* **WHAT NEEDS TO BE DONE**
The data below holds the lines to copy: everything from the line containing "assert (∀ r a e share w, preserves" to the line containing "destruct (commit env (tick", both ends included, set down exactly.

* **DATA FOR ANALYSIS**
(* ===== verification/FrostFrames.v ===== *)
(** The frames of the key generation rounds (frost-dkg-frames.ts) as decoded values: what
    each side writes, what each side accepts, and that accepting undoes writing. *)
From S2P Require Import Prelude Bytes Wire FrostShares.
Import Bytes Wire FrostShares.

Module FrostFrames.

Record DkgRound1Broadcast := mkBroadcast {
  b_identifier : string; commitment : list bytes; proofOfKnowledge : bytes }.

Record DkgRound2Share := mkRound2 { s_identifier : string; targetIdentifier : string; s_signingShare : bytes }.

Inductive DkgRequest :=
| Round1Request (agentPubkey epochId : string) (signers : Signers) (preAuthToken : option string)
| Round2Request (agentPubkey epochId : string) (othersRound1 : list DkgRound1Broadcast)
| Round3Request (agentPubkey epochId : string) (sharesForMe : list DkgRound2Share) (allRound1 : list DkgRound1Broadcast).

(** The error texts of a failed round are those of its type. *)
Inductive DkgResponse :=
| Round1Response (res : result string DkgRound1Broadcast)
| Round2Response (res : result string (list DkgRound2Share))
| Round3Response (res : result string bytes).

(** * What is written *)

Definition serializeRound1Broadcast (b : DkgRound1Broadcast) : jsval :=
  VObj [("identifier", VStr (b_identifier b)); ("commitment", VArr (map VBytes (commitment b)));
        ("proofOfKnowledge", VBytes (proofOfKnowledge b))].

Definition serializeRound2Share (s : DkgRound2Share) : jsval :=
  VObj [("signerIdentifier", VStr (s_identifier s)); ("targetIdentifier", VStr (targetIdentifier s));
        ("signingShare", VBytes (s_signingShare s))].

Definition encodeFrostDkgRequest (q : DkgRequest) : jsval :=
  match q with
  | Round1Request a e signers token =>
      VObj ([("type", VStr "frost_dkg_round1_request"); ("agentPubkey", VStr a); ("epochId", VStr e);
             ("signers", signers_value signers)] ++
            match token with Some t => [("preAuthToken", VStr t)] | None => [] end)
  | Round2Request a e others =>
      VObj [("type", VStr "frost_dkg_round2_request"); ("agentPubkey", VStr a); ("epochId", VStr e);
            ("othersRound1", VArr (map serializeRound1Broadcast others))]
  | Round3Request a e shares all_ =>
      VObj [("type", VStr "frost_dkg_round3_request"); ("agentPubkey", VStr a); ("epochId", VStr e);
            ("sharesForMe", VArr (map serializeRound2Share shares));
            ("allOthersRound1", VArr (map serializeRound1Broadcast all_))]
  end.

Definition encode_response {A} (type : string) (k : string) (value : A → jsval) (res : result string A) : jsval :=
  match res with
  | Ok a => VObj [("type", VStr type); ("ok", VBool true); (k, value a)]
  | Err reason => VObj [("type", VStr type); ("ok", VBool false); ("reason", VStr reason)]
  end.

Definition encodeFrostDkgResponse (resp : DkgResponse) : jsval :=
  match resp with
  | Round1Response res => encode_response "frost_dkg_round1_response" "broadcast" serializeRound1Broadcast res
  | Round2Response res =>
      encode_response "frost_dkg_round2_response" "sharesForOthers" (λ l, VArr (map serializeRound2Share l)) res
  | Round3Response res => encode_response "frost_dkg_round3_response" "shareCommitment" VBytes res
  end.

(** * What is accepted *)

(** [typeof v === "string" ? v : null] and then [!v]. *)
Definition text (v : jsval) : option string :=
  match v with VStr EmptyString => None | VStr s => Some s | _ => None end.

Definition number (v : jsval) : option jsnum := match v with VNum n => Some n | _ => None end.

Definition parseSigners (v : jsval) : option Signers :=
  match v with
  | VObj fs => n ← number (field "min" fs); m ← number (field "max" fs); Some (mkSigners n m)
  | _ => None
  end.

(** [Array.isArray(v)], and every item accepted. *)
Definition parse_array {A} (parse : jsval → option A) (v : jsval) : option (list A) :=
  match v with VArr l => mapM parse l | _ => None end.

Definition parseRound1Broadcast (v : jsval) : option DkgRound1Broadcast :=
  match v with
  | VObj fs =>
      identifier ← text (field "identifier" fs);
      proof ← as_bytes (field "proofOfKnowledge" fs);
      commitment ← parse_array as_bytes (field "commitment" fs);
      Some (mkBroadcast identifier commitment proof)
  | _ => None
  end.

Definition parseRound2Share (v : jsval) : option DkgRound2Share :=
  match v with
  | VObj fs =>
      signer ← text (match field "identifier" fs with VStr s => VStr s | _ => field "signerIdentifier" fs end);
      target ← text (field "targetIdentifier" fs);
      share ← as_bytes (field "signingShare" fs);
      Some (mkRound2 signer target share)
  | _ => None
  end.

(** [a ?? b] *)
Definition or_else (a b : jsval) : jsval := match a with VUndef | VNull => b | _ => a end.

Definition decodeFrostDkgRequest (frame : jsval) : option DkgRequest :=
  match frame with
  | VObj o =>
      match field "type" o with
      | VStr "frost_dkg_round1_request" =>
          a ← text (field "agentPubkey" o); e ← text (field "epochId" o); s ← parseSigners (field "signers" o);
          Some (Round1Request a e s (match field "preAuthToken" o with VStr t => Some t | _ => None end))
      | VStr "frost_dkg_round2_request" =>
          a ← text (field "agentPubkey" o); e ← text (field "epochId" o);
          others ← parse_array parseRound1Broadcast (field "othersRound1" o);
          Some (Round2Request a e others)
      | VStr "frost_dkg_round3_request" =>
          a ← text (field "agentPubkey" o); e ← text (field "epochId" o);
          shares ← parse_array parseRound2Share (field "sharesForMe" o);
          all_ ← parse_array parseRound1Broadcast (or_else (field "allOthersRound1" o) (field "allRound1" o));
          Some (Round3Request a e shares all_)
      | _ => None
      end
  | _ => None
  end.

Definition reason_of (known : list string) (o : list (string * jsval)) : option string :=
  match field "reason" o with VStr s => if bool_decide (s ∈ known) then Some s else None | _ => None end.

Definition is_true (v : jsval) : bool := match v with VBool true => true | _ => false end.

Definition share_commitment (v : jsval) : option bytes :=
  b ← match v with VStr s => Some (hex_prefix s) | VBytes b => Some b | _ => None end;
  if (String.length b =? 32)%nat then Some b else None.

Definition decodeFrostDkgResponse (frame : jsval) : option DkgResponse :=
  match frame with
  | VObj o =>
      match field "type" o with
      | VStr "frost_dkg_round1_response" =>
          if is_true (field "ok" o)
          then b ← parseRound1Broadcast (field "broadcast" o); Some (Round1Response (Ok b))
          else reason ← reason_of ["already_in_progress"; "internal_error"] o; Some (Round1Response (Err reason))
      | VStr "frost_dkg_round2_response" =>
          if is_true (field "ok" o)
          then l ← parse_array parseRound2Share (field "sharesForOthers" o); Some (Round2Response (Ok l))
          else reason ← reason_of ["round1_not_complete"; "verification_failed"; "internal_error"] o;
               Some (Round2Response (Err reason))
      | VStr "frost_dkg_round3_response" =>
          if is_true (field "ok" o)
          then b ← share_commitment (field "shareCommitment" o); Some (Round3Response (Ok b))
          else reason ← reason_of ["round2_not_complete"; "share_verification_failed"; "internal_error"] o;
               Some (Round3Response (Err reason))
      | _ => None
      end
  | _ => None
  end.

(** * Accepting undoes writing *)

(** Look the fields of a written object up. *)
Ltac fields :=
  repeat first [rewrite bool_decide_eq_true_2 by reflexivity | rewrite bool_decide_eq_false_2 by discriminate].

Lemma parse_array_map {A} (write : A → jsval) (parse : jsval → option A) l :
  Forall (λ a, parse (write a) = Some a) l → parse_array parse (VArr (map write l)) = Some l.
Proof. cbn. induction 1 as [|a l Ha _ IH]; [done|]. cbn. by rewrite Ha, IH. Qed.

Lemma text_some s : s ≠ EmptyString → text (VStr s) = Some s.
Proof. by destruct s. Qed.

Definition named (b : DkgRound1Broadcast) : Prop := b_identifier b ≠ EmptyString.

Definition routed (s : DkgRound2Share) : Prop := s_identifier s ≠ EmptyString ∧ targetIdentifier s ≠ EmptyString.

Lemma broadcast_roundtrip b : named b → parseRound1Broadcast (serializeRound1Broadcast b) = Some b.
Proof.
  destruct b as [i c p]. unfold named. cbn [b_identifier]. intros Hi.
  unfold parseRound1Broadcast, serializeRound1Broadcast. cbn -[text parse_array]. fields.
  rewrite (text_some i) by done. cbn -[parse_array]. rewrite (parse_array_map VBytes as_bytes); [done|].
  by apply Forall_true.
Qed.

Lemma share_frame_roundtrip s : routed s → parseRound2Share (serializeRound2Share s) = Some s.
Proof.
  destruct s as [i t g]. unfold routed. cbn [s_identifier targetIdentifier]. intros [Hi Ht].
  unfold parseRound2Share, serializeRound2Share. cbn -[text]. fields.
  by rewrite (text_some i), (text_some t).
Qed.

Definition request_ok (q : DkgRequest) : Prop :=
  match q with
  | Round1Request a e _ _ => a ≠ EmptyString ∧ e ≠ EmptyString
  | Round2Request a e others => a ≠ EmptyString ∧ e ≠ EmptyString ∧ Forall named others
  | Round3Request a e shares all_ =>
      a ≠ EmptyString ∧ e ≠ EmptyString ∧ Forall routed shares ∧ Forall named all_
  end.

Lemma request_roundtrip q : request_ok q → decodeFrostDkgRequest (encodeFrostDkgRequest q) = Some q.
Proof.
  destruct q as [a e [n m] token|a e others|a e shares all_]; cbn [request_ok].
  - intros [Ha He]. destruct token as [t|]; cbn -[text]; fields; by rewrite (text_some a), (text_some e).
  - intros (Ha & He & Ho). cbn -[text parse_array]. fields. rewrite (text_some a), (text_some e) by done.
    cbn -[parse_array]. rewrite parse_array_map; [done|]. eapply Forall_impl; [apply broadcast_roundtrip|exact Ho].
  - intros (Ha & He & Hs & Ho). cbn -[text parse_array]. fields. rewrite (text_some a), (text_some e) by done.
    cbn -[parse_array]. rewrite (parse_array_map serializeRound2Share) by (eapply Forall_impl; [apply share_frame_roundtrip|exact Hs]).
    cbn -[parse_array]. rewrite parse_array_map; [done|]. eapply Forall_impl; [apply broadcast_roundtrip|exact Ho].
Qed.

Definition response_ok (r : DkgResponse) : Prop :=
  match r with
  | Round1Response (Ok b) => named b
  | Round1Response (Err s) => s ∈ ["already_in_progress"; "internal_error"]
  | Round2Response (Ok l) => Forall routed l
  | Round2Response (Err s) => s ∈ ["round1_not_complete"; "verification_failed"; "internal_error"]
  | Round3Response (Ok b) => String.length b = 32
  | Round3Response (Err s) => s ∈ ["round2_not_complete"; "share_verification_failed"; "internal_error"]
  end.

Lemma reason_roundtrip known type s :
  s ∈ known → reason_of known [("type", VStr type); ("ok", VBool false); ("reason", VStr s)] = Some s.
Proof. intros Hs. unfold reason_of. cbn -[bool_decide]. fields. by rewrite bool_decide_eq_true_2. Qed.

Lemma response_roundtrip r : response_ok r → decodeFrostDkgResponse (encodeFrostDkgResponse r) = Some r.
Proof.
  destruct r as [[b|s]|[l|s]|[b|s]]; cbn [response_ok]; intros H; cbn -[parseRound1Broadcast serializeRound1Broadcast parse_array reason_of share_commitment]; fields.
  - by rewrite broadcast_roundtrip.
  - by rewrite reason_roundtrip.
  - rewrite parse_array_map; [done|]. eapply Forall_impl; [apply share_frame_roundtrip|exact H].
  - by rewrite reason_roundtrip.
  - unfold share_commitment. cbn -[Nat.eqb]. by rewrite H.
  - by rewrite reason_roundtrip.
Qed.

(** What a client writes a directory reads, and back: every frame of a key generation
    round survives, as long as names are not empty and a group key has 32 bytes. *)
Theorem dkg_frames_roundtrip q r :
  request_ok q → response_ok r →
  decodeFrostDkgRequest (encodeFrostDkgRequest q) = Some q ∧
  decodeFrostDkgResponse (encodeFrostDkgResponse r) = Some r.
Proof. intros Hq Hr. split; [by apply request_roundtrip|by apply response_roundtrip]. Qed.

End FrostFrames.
---
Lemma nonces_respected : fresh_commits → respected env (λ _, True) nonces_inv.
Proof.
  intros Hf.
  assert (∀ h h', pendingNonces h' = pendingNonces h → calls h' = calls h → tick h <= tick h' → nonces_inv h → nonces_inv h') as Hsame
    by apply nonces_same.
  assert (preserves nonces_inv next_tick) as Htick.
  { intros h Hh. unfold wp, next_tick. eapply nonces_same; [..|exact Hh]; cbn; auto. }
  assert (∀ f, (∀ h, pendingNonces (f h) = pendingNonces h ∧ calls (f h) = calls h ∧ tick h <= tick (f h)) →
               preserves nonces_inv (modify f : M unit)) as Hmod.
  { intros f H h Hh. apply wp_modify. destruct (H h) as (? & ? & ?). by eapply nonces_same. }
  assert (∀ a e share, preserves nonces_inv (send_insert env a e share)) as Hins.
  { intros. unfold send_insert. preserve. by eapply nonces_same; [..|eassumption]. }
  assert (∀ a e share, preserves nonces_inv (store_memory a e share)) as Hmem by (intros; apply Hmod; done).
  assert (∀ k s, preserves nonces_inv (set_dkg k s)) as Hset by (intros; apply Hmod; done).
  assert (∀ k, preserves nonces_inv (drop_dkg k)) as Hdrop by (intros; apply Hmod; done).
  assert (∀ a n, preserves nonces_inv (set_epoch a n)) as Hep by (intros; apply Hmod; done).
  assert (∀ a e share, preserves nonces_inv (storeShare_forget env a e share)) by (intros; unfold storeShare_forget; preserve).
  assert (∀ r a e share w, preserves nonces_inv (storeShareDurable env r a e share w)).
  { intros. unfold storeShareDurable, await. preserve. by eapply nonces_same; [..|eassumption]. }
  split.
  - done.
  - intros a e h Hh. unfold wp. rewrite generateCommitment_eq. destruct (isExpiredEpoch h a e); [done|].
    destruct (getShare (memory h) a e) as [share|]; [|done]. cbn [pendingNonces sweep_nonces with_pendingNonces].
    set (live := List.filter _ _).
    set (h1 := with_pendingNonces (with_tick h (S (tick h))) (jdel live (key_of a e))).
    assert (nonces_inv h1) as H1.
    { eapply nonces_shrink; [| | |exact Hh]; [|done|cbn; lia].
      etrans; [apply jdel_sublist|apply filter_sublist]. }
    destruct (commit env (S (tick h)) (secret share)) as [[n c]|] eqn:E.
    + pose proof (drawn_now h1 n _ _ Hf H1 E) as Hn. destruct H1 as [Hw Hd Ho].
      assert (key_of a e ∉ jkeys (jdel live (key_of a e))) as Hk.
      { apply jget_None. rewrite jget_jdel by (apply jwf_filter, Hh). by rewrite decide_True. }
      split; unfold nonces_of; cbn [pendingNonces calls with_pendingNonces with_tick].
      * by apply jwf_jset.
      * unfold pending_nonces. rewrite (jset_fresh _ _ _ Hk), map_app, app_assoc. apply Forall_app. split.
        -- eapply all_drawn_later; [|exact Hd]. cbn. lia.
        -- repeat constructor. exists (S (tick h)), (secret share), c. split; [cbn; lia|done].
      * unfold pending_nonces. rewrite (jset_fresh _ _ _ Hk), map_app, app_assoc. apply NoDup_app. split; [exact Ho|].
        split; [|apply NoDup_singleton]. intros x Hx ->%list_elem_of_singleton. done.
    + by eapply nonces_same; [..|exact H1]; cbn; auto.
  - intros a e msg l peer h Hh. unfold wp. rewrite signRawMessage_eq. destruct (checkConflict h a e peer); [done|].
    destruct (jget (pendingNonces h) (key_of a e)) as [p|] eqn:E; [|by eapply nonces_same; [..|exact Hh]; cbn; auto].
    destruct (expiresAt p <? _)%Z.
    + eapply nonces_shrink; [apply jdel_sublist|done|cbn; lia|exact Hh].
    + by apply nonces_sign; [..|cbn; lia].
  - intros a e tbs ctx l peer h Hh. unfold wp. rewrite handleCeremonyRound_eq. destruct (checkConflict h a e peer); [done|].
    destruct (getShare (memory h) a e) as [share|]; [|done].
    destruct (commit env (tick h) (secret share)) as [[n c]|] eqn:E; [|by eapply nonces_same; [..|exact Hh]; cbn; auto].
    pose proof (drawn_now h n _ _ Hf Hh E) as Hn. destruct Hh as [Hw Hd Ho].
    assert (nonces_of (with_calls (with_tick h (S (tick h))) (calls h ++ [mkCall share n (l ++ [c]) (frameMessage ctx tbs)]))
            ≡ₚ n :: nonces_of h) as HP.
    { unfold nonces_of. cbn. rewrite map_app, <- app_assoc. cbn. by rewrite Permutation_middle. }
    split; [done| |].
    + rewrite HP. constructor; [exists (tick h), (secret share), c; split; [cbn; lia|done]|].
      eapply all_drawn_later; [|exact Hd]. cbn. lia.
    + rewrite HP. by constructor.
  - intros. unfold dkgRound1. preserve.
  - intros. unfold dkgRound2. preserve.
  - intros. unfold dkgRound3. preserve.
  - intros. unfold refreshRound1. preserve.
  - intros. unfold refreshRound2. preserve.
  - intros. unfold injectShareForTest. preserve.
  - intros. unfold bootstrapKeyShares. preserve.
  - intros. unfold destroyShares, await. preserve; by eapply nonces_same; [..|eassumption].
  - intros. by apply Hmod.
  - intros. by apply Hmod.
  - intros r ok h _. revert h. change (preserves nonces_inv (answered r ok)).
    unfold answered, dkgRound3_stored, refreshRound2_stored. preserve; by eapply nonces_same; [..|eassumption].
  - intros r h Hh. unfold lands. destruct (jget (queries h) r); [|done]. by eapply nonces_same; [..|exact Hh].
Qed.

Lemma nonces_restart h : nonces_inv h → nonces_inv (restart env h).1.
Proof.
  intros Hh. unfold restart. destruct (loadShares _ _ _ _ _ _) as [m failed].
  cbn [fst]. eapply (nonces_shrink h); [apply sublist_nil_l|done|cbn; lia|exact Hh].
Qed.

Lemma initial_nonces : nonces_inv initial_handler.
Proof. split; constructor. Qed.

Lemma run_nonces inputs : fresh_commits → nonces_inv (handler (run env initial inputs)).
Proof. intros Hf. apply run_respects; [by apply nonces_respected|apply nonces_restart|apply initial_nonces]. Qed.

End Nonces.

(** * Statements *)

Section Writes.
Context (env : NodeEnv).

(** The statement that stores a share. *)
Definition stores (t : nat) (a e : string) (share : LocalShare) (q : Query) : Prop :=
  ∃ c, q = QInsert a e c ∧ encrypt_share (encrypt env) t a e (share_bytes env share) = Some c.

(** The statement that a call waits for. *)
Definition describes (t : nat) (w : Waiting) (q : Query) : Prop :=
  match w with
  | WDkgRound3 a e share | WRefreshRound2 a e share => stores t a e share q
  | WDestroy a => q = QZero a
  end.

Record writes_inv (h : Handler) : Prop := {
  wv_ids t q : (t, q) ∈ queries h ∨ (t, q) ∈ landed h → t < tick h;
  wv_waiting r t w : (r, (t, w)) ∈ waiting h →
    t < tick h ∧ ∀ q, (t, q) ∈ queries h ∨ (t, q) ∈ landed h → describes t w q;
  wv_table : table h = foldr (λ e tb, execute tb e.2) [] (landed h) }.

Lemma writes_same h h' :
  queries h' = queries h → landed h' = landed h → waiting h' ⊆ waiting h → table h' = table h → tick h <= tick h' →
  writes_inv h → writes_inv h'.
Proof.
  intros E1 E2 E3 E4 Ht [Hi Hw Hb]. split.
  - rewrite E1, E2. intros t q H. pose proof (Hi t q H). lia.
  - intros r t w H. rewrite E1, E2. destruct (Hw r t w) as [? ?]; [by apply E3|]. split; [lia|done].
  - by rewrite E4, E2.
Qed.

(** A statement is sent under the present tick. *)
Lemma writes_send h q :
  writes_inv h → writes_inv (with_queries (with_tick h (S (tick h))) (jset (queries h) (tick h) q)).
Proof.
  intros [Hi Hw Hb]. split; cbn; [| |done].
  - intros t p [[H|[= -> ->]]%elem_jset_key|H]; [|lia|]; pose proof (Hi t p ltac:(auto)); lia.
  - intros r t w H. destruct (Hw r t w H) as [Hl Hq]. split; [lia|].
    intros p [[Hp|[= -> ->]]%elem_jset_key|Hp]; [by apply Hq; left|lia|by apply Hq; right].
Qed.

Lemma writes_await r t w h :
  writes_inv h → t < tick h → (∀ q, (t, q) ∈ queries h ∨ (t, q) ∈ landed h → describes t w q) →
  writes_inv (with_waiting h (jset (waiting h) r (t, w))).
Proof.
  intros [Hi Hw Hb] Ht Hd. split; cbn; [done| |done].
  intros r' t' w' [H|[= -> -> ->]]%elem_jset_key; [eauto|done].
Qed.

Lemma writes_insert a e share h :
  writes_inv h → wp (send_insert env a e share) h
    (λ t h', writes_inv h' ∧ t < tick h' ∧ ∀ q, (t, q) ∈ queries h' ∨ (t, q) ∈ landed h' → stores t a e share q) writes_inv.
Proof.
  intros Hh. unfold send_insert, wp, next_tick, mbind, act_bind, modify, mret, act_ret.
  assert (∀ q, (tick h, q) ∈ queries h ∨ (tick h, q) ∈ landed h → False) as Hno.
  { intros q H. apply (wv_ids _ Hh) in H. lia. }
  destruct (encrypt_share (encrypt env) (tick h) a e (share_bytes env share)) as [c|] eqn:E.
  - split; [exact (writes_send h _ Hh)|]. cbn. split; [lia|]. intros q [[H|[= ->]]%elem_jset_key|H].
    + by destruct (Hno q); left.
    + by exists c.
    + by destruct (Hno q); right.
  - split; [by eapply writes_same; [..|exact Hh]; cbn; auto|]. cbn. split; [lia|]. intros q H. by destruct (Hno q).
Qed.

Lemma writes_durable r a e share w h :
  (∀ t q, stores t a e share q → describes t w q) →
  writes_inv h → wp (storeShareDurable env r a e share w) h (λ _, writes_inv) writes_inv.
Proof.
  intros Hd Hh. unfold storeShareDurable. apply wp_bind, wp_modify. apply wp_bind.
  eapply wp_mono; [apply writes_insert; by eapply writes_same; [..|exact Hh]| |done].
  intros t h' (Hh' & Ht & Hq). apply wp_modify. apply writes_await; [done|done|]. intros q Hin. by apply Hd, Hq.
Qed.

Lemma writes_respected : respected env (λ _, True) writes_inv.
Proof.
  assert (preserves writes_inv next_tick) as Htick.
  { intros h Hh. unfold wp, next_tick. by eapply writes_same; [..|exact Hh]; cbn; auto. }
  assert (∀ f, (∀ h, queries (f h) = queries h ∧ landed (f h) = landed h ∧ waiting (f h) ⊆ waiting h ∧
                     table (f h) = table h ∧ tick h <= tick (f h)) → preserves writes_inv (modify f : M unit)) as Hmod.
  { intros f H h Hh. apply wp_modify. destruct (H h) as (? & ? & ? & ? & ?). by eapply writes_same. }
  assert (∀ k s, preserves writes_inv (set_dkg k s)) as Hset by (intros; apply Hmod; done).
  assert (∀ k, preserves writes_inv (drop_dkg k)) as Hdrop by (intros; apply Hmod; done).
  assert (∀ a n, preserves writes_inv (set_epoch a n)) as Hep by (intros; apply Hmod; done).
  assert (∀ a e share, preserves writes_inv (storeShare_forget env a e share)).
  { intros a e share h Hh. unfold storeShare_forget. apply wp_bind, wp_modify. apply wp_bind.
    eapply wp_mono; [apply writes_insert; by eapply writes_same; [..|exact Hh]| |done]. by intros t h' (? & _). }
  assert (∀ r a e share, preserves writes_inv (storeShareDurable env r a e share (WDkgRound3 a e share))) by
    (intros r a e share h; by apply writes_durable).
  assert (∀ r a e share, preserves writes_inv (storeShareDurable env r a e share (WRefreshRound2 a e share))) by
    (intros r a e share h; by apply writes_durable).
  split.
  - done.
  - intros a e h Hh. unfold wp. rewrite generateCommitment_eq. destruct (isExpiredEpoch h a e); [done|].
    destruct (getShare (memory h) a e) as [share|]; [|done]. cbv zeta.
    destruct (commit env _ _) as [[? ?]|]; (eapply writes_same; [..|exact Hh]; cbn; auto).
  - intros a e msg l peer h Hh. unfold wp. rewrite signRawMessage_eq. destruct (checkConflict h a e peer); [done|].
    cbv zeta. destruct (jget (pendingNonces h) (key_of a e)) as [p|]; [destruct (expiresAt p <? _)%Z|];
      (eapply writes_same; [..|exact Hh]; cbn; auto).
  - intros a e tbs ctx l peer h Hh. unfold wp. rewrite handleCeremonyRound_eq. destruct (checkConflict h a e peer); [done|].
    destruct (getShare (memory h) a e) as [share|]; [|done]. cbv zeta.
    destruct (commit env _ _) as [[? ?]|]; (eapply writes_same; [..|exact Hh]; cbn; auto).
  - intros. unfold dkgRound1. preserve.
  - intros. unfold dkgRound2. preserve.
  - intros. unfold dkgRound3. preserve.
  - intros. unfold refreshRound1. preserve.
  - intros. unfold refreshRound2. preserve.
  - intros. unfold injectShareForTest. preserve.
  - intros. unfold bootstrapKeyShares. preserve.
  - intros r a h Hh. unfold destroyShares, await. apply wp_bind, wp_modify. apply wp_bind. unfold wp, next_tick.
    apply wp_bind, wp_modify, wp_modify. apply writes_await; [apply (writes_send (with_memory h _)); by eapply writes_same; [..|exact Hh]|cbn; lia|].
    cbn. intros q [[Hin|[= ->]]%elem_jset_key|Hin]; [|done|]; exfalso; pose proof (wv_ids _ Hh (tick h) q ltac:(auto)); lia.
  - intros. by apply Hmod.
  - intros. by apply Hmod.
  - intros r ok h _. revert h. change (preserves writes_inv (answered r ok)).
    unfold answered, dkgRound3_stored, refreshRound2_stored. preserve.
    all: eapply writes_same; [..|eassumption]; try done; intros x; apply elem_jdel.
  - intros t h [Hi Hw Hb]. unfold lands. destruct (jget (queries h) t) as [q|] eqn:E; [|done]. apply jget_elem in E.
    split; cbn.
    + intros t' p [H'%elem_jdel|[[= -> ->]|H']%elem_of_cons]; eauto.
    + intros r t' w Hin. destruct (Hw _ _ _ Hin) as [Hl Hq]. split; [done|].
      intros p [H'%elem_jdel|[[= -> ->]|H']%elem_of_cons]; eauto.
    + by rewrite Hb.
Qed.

* **YOUR SOLUTION**
  assert (∀ r a e share w, preserves nonces_inv (storeShareDurable env r a e share w)).
  { intros. unfold storeShareDurable, await. preserve. by eapply nonces_same; [..|eassumption]. }
  split.
  - done.
  - intros a e h Hh. unfold wp. rewrite generateCommitment_eq. destruct (isExpiredEpoch h a e); [done|].
    destruct (getShare (memory h) a e) as [share|]; [|done]. cbn [pendingNonces sweep_nonces with_pendingNonces].
    set (live := List.filter _ _).
    set (h1 := with_pendingNonces (with_tick h (S (tick h))) (jdel live (key_of a e))).
    assert (nonces_inv h1) as H1.
    { eapply nonces_shrink; [| | |exact Hh]; [|done|cbn; lia].
      etrans; [apply jdel_sublist|apply filter_sublist]. }
    destruct (commit env (S (tick h)) (secret share)) as [[n c]|] eqn:E.
    + pose proof (drawn_now h1 n _ _ Hf H1 E) as Hn. destruct H1 as [Hw Hd Ho].
      assert (key_of a e ∉ jkeys (jdel live (key_of a e))) as Hk.
      { apply jget_None. rewrite jget_jdel by (apply jwf_filter, Hh). by rewrite decide_True. }
      split; unfold nonces_of; cbn [pendingNonces calls with_pendingNonces with_tick].
      * by apply jwf_jset.
      * unfold pending_nonces. rewrite (jset_fresh _ _ _ Hk), map_app, app_assoc. apply Forall_app. split.
        -- eapply all_drawn_later; [|exact Hd]. cbn. lia.
        -- repeat constructor. exists (S (tick h)), (secret share), c. split; [cbn; lia|done].
      * unfold pending_nonces. rewrite (jset_fresh _ _ _ Hk), map_app, app_assoc. apply NoDup_app. split; [exact Ho|].
        split; [|apply NoDup_singleton]. intros x Hx ->%list_elem_of_singleton. done.
    + by eapply nonces_same; [..|exact H1]; cbn; auto.
  - intros a e msg l peer h Hh. unfold wp. rewrite signRawMessage_eq. destruct (checkConflict h a e peer); [done|].
    destruct (jget (pendingNonces h) (key_of a e)) as [p|] eqn:E; [|by eapply nonces_same; [..|exact Hh]; cbn; auto].
    destruct (expiresAt p <? _)%Z.
    + eapply nonces_shrink; [apply jdel_sublist|done|cbn; lia|exact Hh].
    + by apply nonces_sign; [..|cbn; lia].
  - intros a e tbs ctx l peer h Hh. unfold wp. rewrite handleCeremonyRound_eq. destruct (checkConflict h a e peer); [done|].
    destruct (getShare (memory h) a e) as [share|]; [|done].
    destruct (commit env (tick h) (secret share)) as [[n c]|] eqn:E; [|by eapply nonces_same; [..|exact Hh]; cbn; auto].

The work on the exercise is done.